DIRECTIONS FOR THIS TASK | In the listing below, find the line that contains "split; [by apply" and the line that contains "done. cbn [negb].". Quote both and every line between them, exactly, and nothing more.

____ DATA UNDER STUDY

(* ===== verification/BorshTypes.v ===== *)
(** * BorshTypes: what the bytes of an Anchor call say of its arguments

    The IDL's types as a type system of the encoder of [Anchor.v]: the values of a
    type are encoded as a prefix code, so that a reader with the type can tell where
    each argument ends; which types break this, and which have no values. *)
From S2P Require Import Prelude GoStd Codec Crypto Protocol Transport Tss Vm Solana Idl Anchor BorshFacts.
Local Open Scope Z_scope.

(** A type that mentions [bytes], under its options. *)
Fixpoint has_bytes (t : IDLType) : bool :=
  match t with
  | mkIDLType prim o _ _ _ _ => bool_decide (prim = "bytes") || match o with Some i => has_bytes i | None => false end
  end.
(** No field of the IDL's structs does. *)
Definition sized (types : list IDLTypeDef) : Prop :=
  forall td f, In td types -> In f (td_Fields td) -> has_bytes (fd_Type f) = false.
(** Every value is shorter than 4 GiB. *)
Definition short (args : gmap string string) : Prop := forall k v, args !! k = Some v -> slen v < 2 ^ 32.

Section Types.
Context `{Unicode} `{SolanaGo} `{MapOrder} `{!MapOrderLaws}.
Context (pubkey_size : forall s b, PublicKeyFromBase58 s = Ret b -> length b = 32%nat).

(** ** Primitives *)
Lemma int_encoder_width prim enc : int_encoder prim = Some enc -> exists w, forall n, length (enc n) = w.
Proof.
  unfold int_encoder. intros E. repeat (case_bool_decide; [apply (inj Some) in E as <-; eexists; intros n; first [apply (proj1 (fillLE_spec _ _))|apply Binary.length_le_bytes]|]). done.
Qed.
Lemma string_length_inj (v1 v2 : string) : slen v1 < 2 ^ 32 -> slen v2 < 2 ^ 32 ->
  Binary.le_bytes 4 (slen v1) = Binary.le_bytes 4 (slen v2) -> length (bytes_of v1) = length (bytes_of v2).
Proof.
  intros Hs1 Hs2 E%(f_equal Binary.le_Z). rewrite !Binary.le_Z_le_bytes in E. change (256 ^ Z.of_nat 4) with (2 ^ 32) in E.
  assert (forall s, length (bytes_of s) = String.length s) as Hl by (intros s; unfold bytes_of, String.list_byte_of_string; induction s as [|c s IH]; [done|]; cbn in *; by rewrite IH).
  unfold slen in *. do 2 rewrite Z.mod_small in E by lia. rewrite !Hl. lia.
Qed.
Lemma primitive_prefix prim v1 v2 b1 b2 r1 r2 : prim <> "bytes" -> slen v1 < 2 ^ 32 -> slen v2 < 2 ^ 32 ->
  serializePrimitive v1 prim = Ret b1 -> serializePrimitive v2 prim = Ret b2 -> b1 ++ r1 = b2 ++ r2 -> b1 = b2.
Proof.
  intros Hp Hs1 Hs2 E1 E2 Ea. assert (length b1 = length b2) as Hl; [|by apply app_inj_1 in Ea as [? _]].
  revert E1 E2. unfold serializePrimitive. destruct (int_encoder prim) as [enc|] eqn:Ei.
  { apply int_encoder_width in Ei as (w & Hw). unfold integer. repeat (case_match; [|done]). intros [= <-] [= <-]. by rewrite !Hw. }
  case_bool_decide; [by intros [= <-] [= <-]|]. case_bool_decide.
  - intros <-%Ret_inj <-%Ret_inj. apply (f_equal (take 4)) in Ea. rewrite <- !app_assoc in Ea.
    rewrite !(take_app_length' (Binary.le_bytes 4 _)) in Ea by (by rewrite Binary.length_le_bytes).
    rewrite !length_app, !Binary.length_le_bytes. f_equal. by apply string_length_inj.
  - destruct (_ || _).
    + unfold Must. intros E1 E2. destruct (PublicKeyFromBase58 v1) eqn:F1; simplify_eq. destruct (PublicKeyFromBase58 v2) eqn:F2; simplify_eq.
      by rewrite (pubkey_size _ _ F1), (pubkey_size _ _ F2).
    + by rewrite bool_decide_eq_false_2.
Qed.

(** ** Values and argument lists *)

(** The encodings [ser] gives the values of a type form a prefix code. *)
Definition prefix_code (ser : string -> IDLType -> option (go bytes)) (t : IDLType) : Prop :=
  forall v1 v2 b1 b2 r1 r2, slen v1 < 2 ^ 32 -> slen v2 < 2 ^ 32 ->
    ser v1 t = Some (Ret b1) -> ser v2 t = Some (Ret b2) -> b1 ++ r1 = b2 ++ r2 -> b1 = b2.
(** Both argument maps give a field a value, encoded as the same bytes. *)
Definition same_value (ser : string -> IDLType -> option (go bytes)) (args1 args2 : gmap string string) (f : IDLField) : Prop :=
  exists v1 v2 b, lookup_arg args1 (fd_Name f) = Some v1 /\ lookup_arg args2 (fd_Name f) = Some v2 /\
    ser v1 (fd_Type f) = Some (Ret b) /\ ser v2 (fd_Type f) = Some (Ret b).

Lemma lookup_arg_short args name v : short args -> lookup_arg args name = Some v -> slen v < 2 ^ 32.
Proof.
  intros Hs. unfold lookup_arg. destruct (args !! name) eqn:E; [intros [= <-]; by eapply Hs|].
  intros (k & Hk & _)%find_snake_Some. by eapply Hs.
Qed.
Lemma args_with_cons ser f fields args b : args_with ser (f :: fields) args = Some (Ret b) ->
  exists v b1 b2, lookup_arg args (fd_Name f) = Some v /\ ser v (fd_Type f) = Some (Ret b1) /\
    args_with ser fields args = Some (Ret b2) /\ b = b1 ++ b2.
Proof.
  cbn [args_with]. destruct (lookup_arg _ _) as [v|]; [|done]. destruct (ser v (fd_Type f)) as [[b1| |]|] eqn:Ev; [|done..].
  destruct (args_with ser fields args) as [[b2| |]|]; [|done..]. intros [= <-]. by exists v, b1, b2.
Qed.
Lemma args_with_prefix ser fields args1 args2 : short args1 -> short args2 ->
  (forall f, In f fields -> prefix_code ser (fd_Type f)) -> forall b1 b2 r1 r2,
  args_with ser fields args1 = Some (Ret b1) -> args_with ser fields args2 = Some (Ret b2) -> b1 ++ r1 = b2 ++ r2 ->
  b1 = b2 /\ Forall (same_value ser args1 args2) fields.
Proof.
  intros S1 S2. induction fields as [|f fields IH]; intros Hp b1 b2 r1 r2; [by intros [= <-] [= <-]|].
  intros (v1 & x1 & y1 & L1 & E1 & A1 & ->)%args_with_cons (v2 & x2 & y2 & L2 & E2 & A2 & ->)%args_with_cons Ea.
  rewrite <- !app_assoc in Ea.
  assert (x1 = x2) as <- by (refine (Hp f (or_introl eq_refl) v1 v2 x1 x2 _ _ (lookup_arg_short _ _ _ S1 L1) (lookup_arg_short _ _ _ S2 L2) E1 E2 Ea)).
  apply app_inv_head in Ea. destruct (IH (fun g Hg => Hp g (or_intror Hg)) _ _ _ _ A1 A2 Ea) as [-> HF].
  split; [done|]. constructor; [|done]. by exists v1, v2, x1.
Qed.
Lemma value_prefix types fuel typ : sized types -> has_bytes typ = false -> prefix_code (serializeBorshValue fuel types) typ.
Proof.
  intros Ht. revert typ. induction fuel as [|fuel IH]; intros typ Hb v1 v2 b1 b2 r1 r2 Hs1 Hs2; [done|].
  rewrite !serializeBorshValue_S. unfold value_step. destruct typ as [prim o vec n elem len]. cbn [has_bytes ty_Primitive ty_OptionInner ty_DefinedName] in *.
  apply orb_false_iff in Hb as [Hprim Ho]. apply bool_decide_eq_false in Hprim.
  destruct (negb (bool_decide (prim = ""))); [intros [= E1] [= E2]; by apply (primitive_prefix prim v1 v2)|].
  destruct o as [inner|].
  - destruct (_ || _), (_ || _); [by intros [= <-] [= <-]|..].
    + intros [= <-]. by destruct (serializeBorshValue fuel types v2 inner) as [[]|]; intros [= <-].
    + destruct (serializeBorshValue fuel types v1 inner) as [[]|]; intros [= <-]. by intros [= <-].
    + destruct (serializeBorshValue fuel types v1 inner) as [[x1| |]|] eqn:E1; intros [= <-].
      destruct (serializeBorshValue fuel types v2 inner) as [[x2| |]|] eqn:E2; intros [= <-]. cbn. intros [= Ea].
      f_equal. by apply (IH inner Ho v1 v2 x1 x2 r1 r2).
  - destruct (negb _); [|done]. destruct (find_type types n) as [td|] eqn:Eft; [|done]. apply List.find_some in Eft as [Hin _].
    destruct (td_Fields td) as [|f0 fs] eqn:Ef; [done|]. intros E1 E2 Ea.
    assert (forall v, slen v < 2 ^ 32 -> short {[fd_Name f0 := v]}) as Hs by (intros v Hv k w [_ <-]%lookup_singleton_Some; done).
    refine (proj1 (args_with_prefix _ _ _ _ (Hs _ Hs1) (Hs _ Hs2) _ _ _ _ _ E1 E2 Ea)).
    intros f Hf. apply IH, (Ht td); [done|by rewrite Ef].
Qed.

(** ** Structs *)
Lemma args_with_fields ser fields args b : args_with ser fields args = Some (Ret b) ->
  forall f, In f fields -> is_Some (lookup_arg args (fd_Name f)).
Proof.
  revert b. induction fields as [|g fields IH]; intros b; [done|].
  intros (v & x & y & L & _ & A & _)%args_with_cons f [<-|Hf]; [by eexists|by eapply IH].
Qed.
Lemma lookup_arg_singleton name val name' v : lookup_arg {[name := val]} name' = Some v -> toSnakeCase name' = toSnakeCase name.
Proof.
  unfold lookup_arg. destruct ({[name := val]} !! name') eqn:E; [by apply lookup_singleton_Some in E as [-> _]|].
  intros (k & [-> _]%lookup_singleton_Some & Hs)%find_snake_Some. done.
Qed.

Definition bytes_field (name : string) : IDLField := {| fd_Name := name; fd_Type := primitive "bytes" |}.

(** C38: The IDL types the bytes that get signed. Where no type mentions [bytes] and
    values are shorter than 4 GiB, the encodings of a list of arguments form a
    prefix code: when two argument maps are encoded to bytes that agree up to what
    follows, what follows agrees, and every field has the same encoding in both; so
    a program that reads by the IDL's types finds each argument, and only it, in the
    bytes of its field. A struct is only as typeable as its first field: one with a
    further field of another name has no value, whatever the argument, because the
    encoder passes it the first field alone. And [bytes] breaks the typing: it is
    written without a length, so two calls with different arguments have one
    encoding. *)
Theorem borsh_typing types fields :
  (sized types -> (forall f, In f fields -> has_bytes (fd_Type f) = false) ->
   forall fuel args1 args2 b1 b2 r1 r2, short args1 -> short args2 ->
     serializeBorshArgs fuel types fields args1 = Some (Ret b1) -> serializeBorshArgs fuel types fields args2 = Some (Ret b2) ->
     b1 ++ r1 = b2 ++ r2 ->
     r1 = r2 /\ Forall (same_value (serializeBorshValue fuel types) args1 args2) fields) /\
  (forall td f0 rest f, find_type types (td_Name td) = Some td -> td_Name td <> "" -> td_Fields td = f0 :: rest ->
     In f rest -> toSnakeCase (fd_Name f) <> toSnakeCase (fd_Name f0) ->
     forall fuel val b, serializeBorshValue fuel types val (defined (td_Name td)) <> Some (Ret b)) /\
  serializeBorshArgs 1 types [bytes_field "key"; bytes_field "data"] {["key" := "01"; "data" := "0203"]}
  = serializeBorshArgs 1 types [bytes_field "key"; bytes_field "data"] {["key" := "0102"; "data" := "03"]}.
Proof.
  split; [|split; [|reflexivity]].
  - intros Ht Hf fuel args1 args2 b1 b2 r1 r2 S1 S2 E1 E2 Ea.
    destruct (args_with_prefix _ _ _ _ S1 S2 (fun f Hin => value_prefix types fuel _ Ht (Hf f Hin)) _ _ _ _ E1 E2 Ea) as [-> HF].
    split; [by apply app_inv_head in Ea|done].
  - intros td f0 rest f Hfind Hname Hfields Hin Hn [|fuel] val b; [done|].
    rewrite serializeBorshValue_S. unfold value_step. cbn [defined ty_Primitive ty_OptionInner ty_DefinedName].
    rewrite bool_decide_eq_true_2, bool_decide_eq_false_2, Hfind, Hfields by done. cbn [negb].
    intros HA. destruct (args_with_fields _ _ _ _ HA f (or_intror Hin)) as (v & Hv). by apply lookup_arg_singleton in Hv.
Qed.
End Types.

(** ** A concrete IDL *)
Import Solana.ToySolana ToyAnchor.
Module ToyTypes.
(** A program library whose keys are 32 bytes. *)
Definition key32 (s : string) : bytes := take 32 (bytes_of s ++ repeat x00 32).
Definition solana_go : SolanaGo := {|
  msg_rest := msg_rest; PublicKeyFromBase58 := fun s => Ret (key32 s); PublicKeyFromBytes := PublicKeyFromBytes;
  PublicKeyString := PublicKeyString; HashFromBase58 := HashFromBase58; TransferInstruction := TransferInstruction;
  NewTransaction := NewTransaction; MarshalMessage := MarshalMessage; MarshalTransaction := MarshalTransaction;
  TransactionFromBytes := TransactionFromBytes; FindProgramAddress := FindProgramAddress; SystemProgramID := SystemProgramID;
  TokenProgramID := TokenProgramID; Token2022ProgramID := Token2022ProgramID;
  SPLAssociatedTokenAccountProgramID := SPLAssociatedTokenAccountProgramID; ed25519_Public := ed25519_Public; ed25519_Sign := ed25519_Sign |}.
Lemma key32_size (s : string) b : PublicKeyFromBase58 (SolanaGo := solana_go) s = Ret b -> length b = 32%nat.
Proof. intros [= <-]. unfold key32. rewrite length_take, length_app, List.repeat_length. lia. Qed.
Definition fields : list IDLField :=
  [{| fd_Name := "memo"; fd_Type := primitive "string" |}; {| fd_Name := "amount"; fd_Type := mkIDLType "" (Some (primitive "u64")) None "" None 0 |}].
Definition args (amount : string) : gmap string string := {["memo" := "hi"; "amount" := amount]}.
Definition pair : IDLTypeDef :=
  {| td_Name := "Pair"; td_Fields := [{| fd_Name := "x"; fd_Type := primitive "u8" |}; {| fd_Name := "y"; fd_Type := primitive "u8" |}] |}.
Lemma args_short amount : slen amount < 2 ^ 32 -> short (args amount).
Proof.
  intros Ha k v. unfold args. intros [[_ <-]|[_ [_ <-]%lookup_singleton_Some]]%lookup_insert_Some; [reflexivity|exact Ha].
Qed.
End ToyTypes.
Import ToyTypes.

(** Two spellings of one amount; and a struct of two fields has no value. *)
Lemma borsh_typing_witness :
  let ser := serializeBorshValue (H0 := solana_go) 2 [pair] in
  Forall (same_value ser (args "7") (args "+07")) fields /\ forall fuel val b, serializeBorshValue (H0 := solana_go) fuel [pair] val (defined "Pair") <> Some (Ret b).
Proof.
  destruct (borsh_typing (H0 := solana_go) key32_size [pair] fields) as (HP & HS & _). split.
  - refine (proj2 (HP _ _ 2%nat (args "7") (args "+07") _ _ [] [] (args_short _ _) (args_short _ _) _ _ _)); try (vm_compute; reflexivity).
    + intros td f [<-|[]] [<-|[<-|[]]]; reflexivity.
    + intros f [<-|[<-|[]]]; reflexivity.
  - apply (HS pair {| fd_Name := "x"; fd_Type := primitive "u8" |} [{| fd_Name := "y"; fd_Type := primitive "u8" |}]
      {| fd_Name := "y"; fd_Type := primitive "u8" |}); [reflexivity|discriminate|reflexivity|by left|vm_compute; discriminate].
Defined.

________

FINISHED EXERCISE |
    split; [by apply app_inv_head in Ea|done].
  - intros td f0 rest f Hfind Hname Hfields Hin Hn [|fuel] val b; [done|].
    rewrite serializeBorshValue_S. unfold value_step. cbn [defined ty_Primitive ty_OptionInner ty_DefinedName].
    rewrite bool_decide_eq_true_2, bool_decide_eq_false_2, Hfind, Hfields by done. cbn [negb].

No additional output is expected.